Les phrases de JJSS dans Le défi américain sont très proches de celles qu’utilise aujourd’hui Emmanuel Macron. Exemples : « La transformation réclamera toute la patience, l’habileté, l’énergie d’un gouvernement résolu à s’attaquer aux vraies réformes de structures : celles qui touchent à l’équilibre des pouvoirs dans la société ». Ou encore : « Il s’agit d’amener à l’exercice et à l’application de l’intelligence tous les hommes valides que notre société est capable de former et d’équiper ». Ou encore : « Le pays s’est mis à poursuivre deux objectifs contradictoires : sa croissance économique et la conservation de son vieux dispositif politique » (extrait du livre qui a suivi, « Le réveil de la France »).

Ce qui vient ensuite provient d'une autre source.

(** * RelationalGCNRegressor

    A shallow embedding of
    [gnn_scheduler/gnns/models/relational_gcn_regressor.py].

    The class is glue: its constructor builds a [MultiGraphConvolutionLayers]
    and a [GraphAggregationLayer], and [forward] calls the first and feeds
    its output to the second.  Both collaborators are imported from
    [gnn_scheduler.gnns.models]; their constructors and their call
    operators are the module's only effects.  The embedding therefore
    represents a method body as a tree of collaborator calls, and gives it
    meaning under an arbitrary implementation of the collaborators: a
    handler that threads a world (parameter initialisation, dropout masks
    and the like draw on the framework's random state) and may raise. *)

From Stdlib Require Import ZArith List String Bool Lia PrimFloat.
Import ListNotations.
Local Open Scope string_scope.
Local Open Scope Z_scope.

(** ** Python values *)

(** The exceptions that can surface.  [IndexError] is what list indexing
    raises; the others stand for what the tensor framework and the
    collaborators raise on wrong shapes, types or values. *)
Inductive exn : Type :=
| IndexError (msg : string)
| TypeError (msg : string)
| ValueError (msg : string)
| RuntimeError (msg : string).

(** The outcome of evaluating an expression: it raises or it returns. *)
Definition result (A : Type) : Type := (exn + A)%type.

Definition is_raise {A : Type} (r : result A) : bool :=
  match r with inl _ => true | inr _ => false end.

(** [l[i]] on a Python list: a negative index counts from the end, and an
    index outside [-len(l), len(l))] raises [IndexError]. *)
Definition list_getitem {A : Type} (l : list A) (i : Z) : result A :=
  let n := Z.of_nat (List.length l) in
  let j := if i <? 0 then i + n else i in
  if (j <? 0) || (n <=? j) then inl (IndexError "list index out of range")
  else match nth_error l (Z.to_nat j) with
       | Some v => inr v
       | None => inl (IndexError "list index out of range")
       end.

(** ** Tensors and the framework's activation *)

(** A [torch.Tensor]: its shape and its entries in row-major order. *)
Record Tensor : Type := mkTensor {
  shape : list Z;
  data : list float
}.

(** [torch.nn.LeakyReLU(negative_slope)]: the constructor stores the slope. *)
Record LeakyReLU : Type := mkLeakyReLU {
  negative_slope : float
}.

(** ** The collaborators' call surface *)

(** The arguments of [MultiGraphConvolutionLayers(...)] as the constructor
    passes them: three positional arguments (input size, layer sizes,
    activation), then the keywords [edge_type_num], [dropout_rate],
    [with_features] and [feature_dim_size]. *)
Record ConvArgs : Type := mkConvArgs {
  conv_in_features : Z;
  conv_layer_units : list Z;
  conv_activation : LeakyReLU;
  edge_type_num : Z;
  conv_dropout_rate : float;
  conv_with_features : bool;
  conv_feature_dim_size : Z
}.

(** The arguments of [GraphAggregationLayer(...)]: two positional arguments
    (input size, output size), then the keyword [leaky_relu_slope]. *)
Record AggArgs : Type := mkAggArgs {
  agg_in_features : Z;
  agg_out_features : Z;
  agg_leaky_relu_slope : float
}.

Section Glue.

(** The objects the two collaborator classes construct. *)
Variables ConvM AggM : Type.

(** What the module asks of its collaborators: to construct either of
    them, and to call either of them. *)
Inductive Call : Type :=
| MultiGraphConvolutionLayers_init (a : ConvArgs)
| GraphAggregationLayer_init (a : AggArgs)
| MultiGraphConvolutionLayers_call
    (m : ConvM) (node_features adj_matrices : Tensor) (h_tensor : option Tensor)
| GraphAggregationLayer_call (m : AggM) (hidden_features : Tensor).

(** What each request answers when it returns. *)
Definition Resp (c : Call) : Type :=
  match c with
  | MultiGraphConvolutionLayers_init _ => ConvM
  | GraphAggregationLayer_init _ => AggM
  | MultiGraphConvolutionLayers_call _ _ _ _ => Tensor
  | GraphAggregationLayer_call _ _ => Tensor
  end.

(** A method body: it returns, raises by itself, or calls a collaborator
    and goes on with the answer. *)
Inductive Prog (A : Type) : Type :=
| Ret (a : A)
| Raise (e : exn)
| Vis (c : Call) (k : Resp c -> Prog A).

Arguments Ret {A} a.
Arguments Raise {A} e.
Arguments Vis {A} c k.

Fixpoint bind {A B : Type} (p : Prog A) (f : A -> Prog B) : Prog B :=
  match p with
  | Ret a => f a
  | Raise e => Raise e
  | Vis c k => Vis c (fun r => bind (k r) f)
  end.

Definition call (c : Call) : Prog (Resp c) := Vis c Ret.

Definition lift {A : Type} (r : result A) : Prog A :=
  match r with
  | inl e => Raise e
  | inr a => Ret a
  end.

Notation "x <- p ;; q" := (bind p (fun x => q))
  (at level 100, p at next level, right associativity).

(** The body raises [e] by itself, after some answers of the
    collaborators: a [raise] of the module's own code, as opposed to an
    exception that a collaborator raises and the body lets through. *)
Inductive raises_itself {A : Type} : Prog A -> exn -> Prop :=
| raises_here (e : exn) : raises_itself (Raise e) e
| raises_later (c : Call) (k : Resp c -> Prog A) (r : Resp c) (e : exn) :
    raises_itself (k r) e -> raises_itself (Vis c k) e.

(** *** The class *)

(** An instance holds its two submodules. *)
Record RelationalGCNRegressor : Type := mkRelationalGCNRegressor {
  graph_conv : ConvM;
  aggregation_layer : AggM
}.

(** [RelationalGCNRegressor.__init__]. *)
Definition __init__
    (in_features : Z) (conv_units : list Z) (aggregation_units : Z)
    (dropout_rate leaky_relu_slope : float)
    (with_features : bool) (feature_dim_size : Z)
  : Prog RelationalGCNRegressor :=
  graph_conv <- call (MultiGraphConvolutionLayers_init
                        {| conv_in_features := in_features;
                           conv_layer_units := conv_units;
                           conv_activation := mkLeakyReLU leaky_relu_slope;
                           edge_type_num := 2;
                           conv_dropout_rate := dropout_rate;
                           conv_with_features := with_features;
                           conv_feature_dim_size := feature_dim_size |}) ;;
  last_units <- lift (list_getitem conv_units (-1)) ;;
  aggregation_layer <- call (GraphAggregationLayer_init
                               {| agg_in_features := last_units;
                                  agg_out_features := aggregation_units;
                                  agg_leaky_relu_slope := leaky_relu_slope |}) ;;
  Ret {| graph_conv := graph_conv; aggregation_layer := aggregation_layer |}.

(** The constructor with its defaults: [dropout_rate=0.0],
    [leaky_relu_slope=0.1] (the binary64 value nearest to one tenth),
    [with_features=False], [feature_dim_size=0]. *)
Definition __init__default
    (in_features : Z) (conv_units : list Z) (aggregation_units : Z)
  : Prog RelationalGCNRegressor :=
  __init__ in_features conv_units aggregation_units
           0%float 0x1.999999999999ap-4%float false 0.

(** [RelationalGCNRegressor.forward]. *)
Definition forward (self : RelationalGCNRegressor)
    (node_features adj_matrices : Tensor) (h_tensor : option Tensor)
  : Prog Tensor :=
  hidden_features <- call (MultiGraphConvolutionLayers_call
                             (graph_conv self)
                             node_features adj_matrices h_tensor) ;;
  output <- call (GraphAggregationLayer_call
                    (aggregation_layer self) hidden_features) ;;
  Ret output.

(** *** Running a method against an implementation of the collaborators *)

Section Run.

Variable World : Type.

(** An implementation answers every request from a world, leaves a world
    behind, and may raise instead of answering. *)
Definition Handler : Type :=
  forall c : Call, World -> result (Resp c) * World.

Variable handle : Handler.

Fixpoint run {A : Type} (p : Prog A) (w : World) : result A * World :=
  match p with
  | Ret a => (inr a, w)
  | Raise e => (inl e, w)
  | Vis c k =>
      match handle c w with
      | (inl e, w') => (inl e, w')
      | (inr r, w') => run (k r) w'
      end
  end.

(** The requests a run issues, in order. *)
Fixpoint calls {A : Type} (p : Prog A) (w : World) : list Call :=
  match p with
  | Ret _ => []
  | Raise _ => []
  | Vis c k =>
      c :: match handle c w with
           | (inl _, _) => []
           | (inr r, w') => calls (k r) w'
           end
  end.

(** *** What the spec says of the collaborators *)

(** Modelled from the spec: [GraphAggregationLayer.forward], which is
    imported from [gnn_scheduler.gnns.models] and not among the sources.
    The spec describes "a graph-aggregation component accepting hidden node
    embeddings and configured with input size, output size, and activation
    slope", "a layer that reduces per-node embeddings to a single
    graph-level representation", whose output has the layer's "declared
    output dimensionality".  An implementation meets this when whatever a
    layer constructed with output size [d] returns is a single vector of
    [d] entries: no axis for the nodes is left. *)
Definition aggregation_contract : Prop :=
  forall (a : AggArgs) (w w' : World) (agg : AggM),
    handle (GraphAggregationLayer_init a) w = (inr agg, w') ->
    forall (hidden out : Tensor) (w1 w2 : World),
      handle (GraphAggregationLayer_call agg hidden) w1 = (inr out, w2) ->
      shape out = [agg_out_features a].

(** Modelled from the spec: [MultiGraphConvolutionLayers.forward], which
    is imported from [gnn_scheduler.gnns.models] and not among the sources.
    The spec: "Passing an auxiliary feature tensor only takes effect when
    the module was constructed with feature support enabled; otherwise it
    is ignored or rejected consistently."  An implementation meets this
    when, for a stack constructed without feature support, two calls from
    the same world that differ in the auxiliary tensor alone have the same
    outcome or both raise. *)
Definition feature_flag_contract : Prop :=
  forall (a : ConvArgs) (w w' : World) (gc : ConvM),
    conv_with_features a = false ->
    handle (MultiGraphConvolutionLayers_init a) w = (inr gc, w') ->
    forall (x adj : Tensor) (h1 h2 : option Tensor) (w1 : World),
      handle (MultiGraphConvolutionLayers_call gc x adj h1) w1
      = handle (MultiGraphConvolutionLayers_call gc x adj h2) w1
      \/ (is_raise (fst (handle (MultiGraphConvolutionLayers_call gc x adj h1) w1)) = true
          /\ is_raise (fst (handle (MultiGraphConvolutionLayers_call gc x adj h2) w1)) = true).

(** Modelled from the spec: which shapes are valid is "the collaborators'
    contract, not this module's".  The inputs of a forward pass have valid
    shapes when the convolution stack accepts them and the aggregation
    layer accepts what the stack returns. *)
Definition valid_shapes (self : RelationalGCNRegressor)
    (node_features adj_matrices : Tensor) (h_tensor : option Tensor)
    (w : World) : Prop :=
  exists (hidden : Tensor) (w1 : World),
    handle (MultiGraphConvolutionLayers_call
              (graph_conv self) node_features adj_matrices h_tensor) w
    = (inr hidden, w1)
    /\ is_raise (fst (handle (GraphAggregationLayer_call
                                (aggregation_layer self) hidden) w1)) = false.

Lancé en politique, JJSS resta treize jours au gouvernement de Jacques Chirac en 1974 ! Sa carrière ministérielle fut vraiment très éphémère… JJSS eut le tort de proposer des réformes très libérales alors que les Français n’en voulaient pas. Les Français rejetaient à l’époque autant le modèle américain que le fédéralisme en Europe. Ils les rejettent toujours. Ils ont peut-être tort aux yeux de certaines élites mais c’est leur choix de société. JJSS avait pensé que, grâce à sa clairvoyance et à un grand pouvoir de séduction, il pourrait convaincre nos concitoyens d’effectuer la révolution néolibérale. Il s’est trompé.

Un demi-siècle plus tard, alors que le même discours caricatural sur les anciens et les modernes est repris, rien n’a changé : les Français sont toujours attachés à leur modèle social, ils ne veulent pas vivre sur une terre d’inégalités comme les Américains, ils veulent que leur pays contribue positivement à l’union de l’Europe mais ne veulent en aucun cas d’un fédéralisme qui risquerait d’attiser les divisions entre les peuples. Excédé par les obsessions, les improvisations et le caractère plutôt narcissique de JJSS, Jacques Chirac avait fini par le surnommer « le turlupin » !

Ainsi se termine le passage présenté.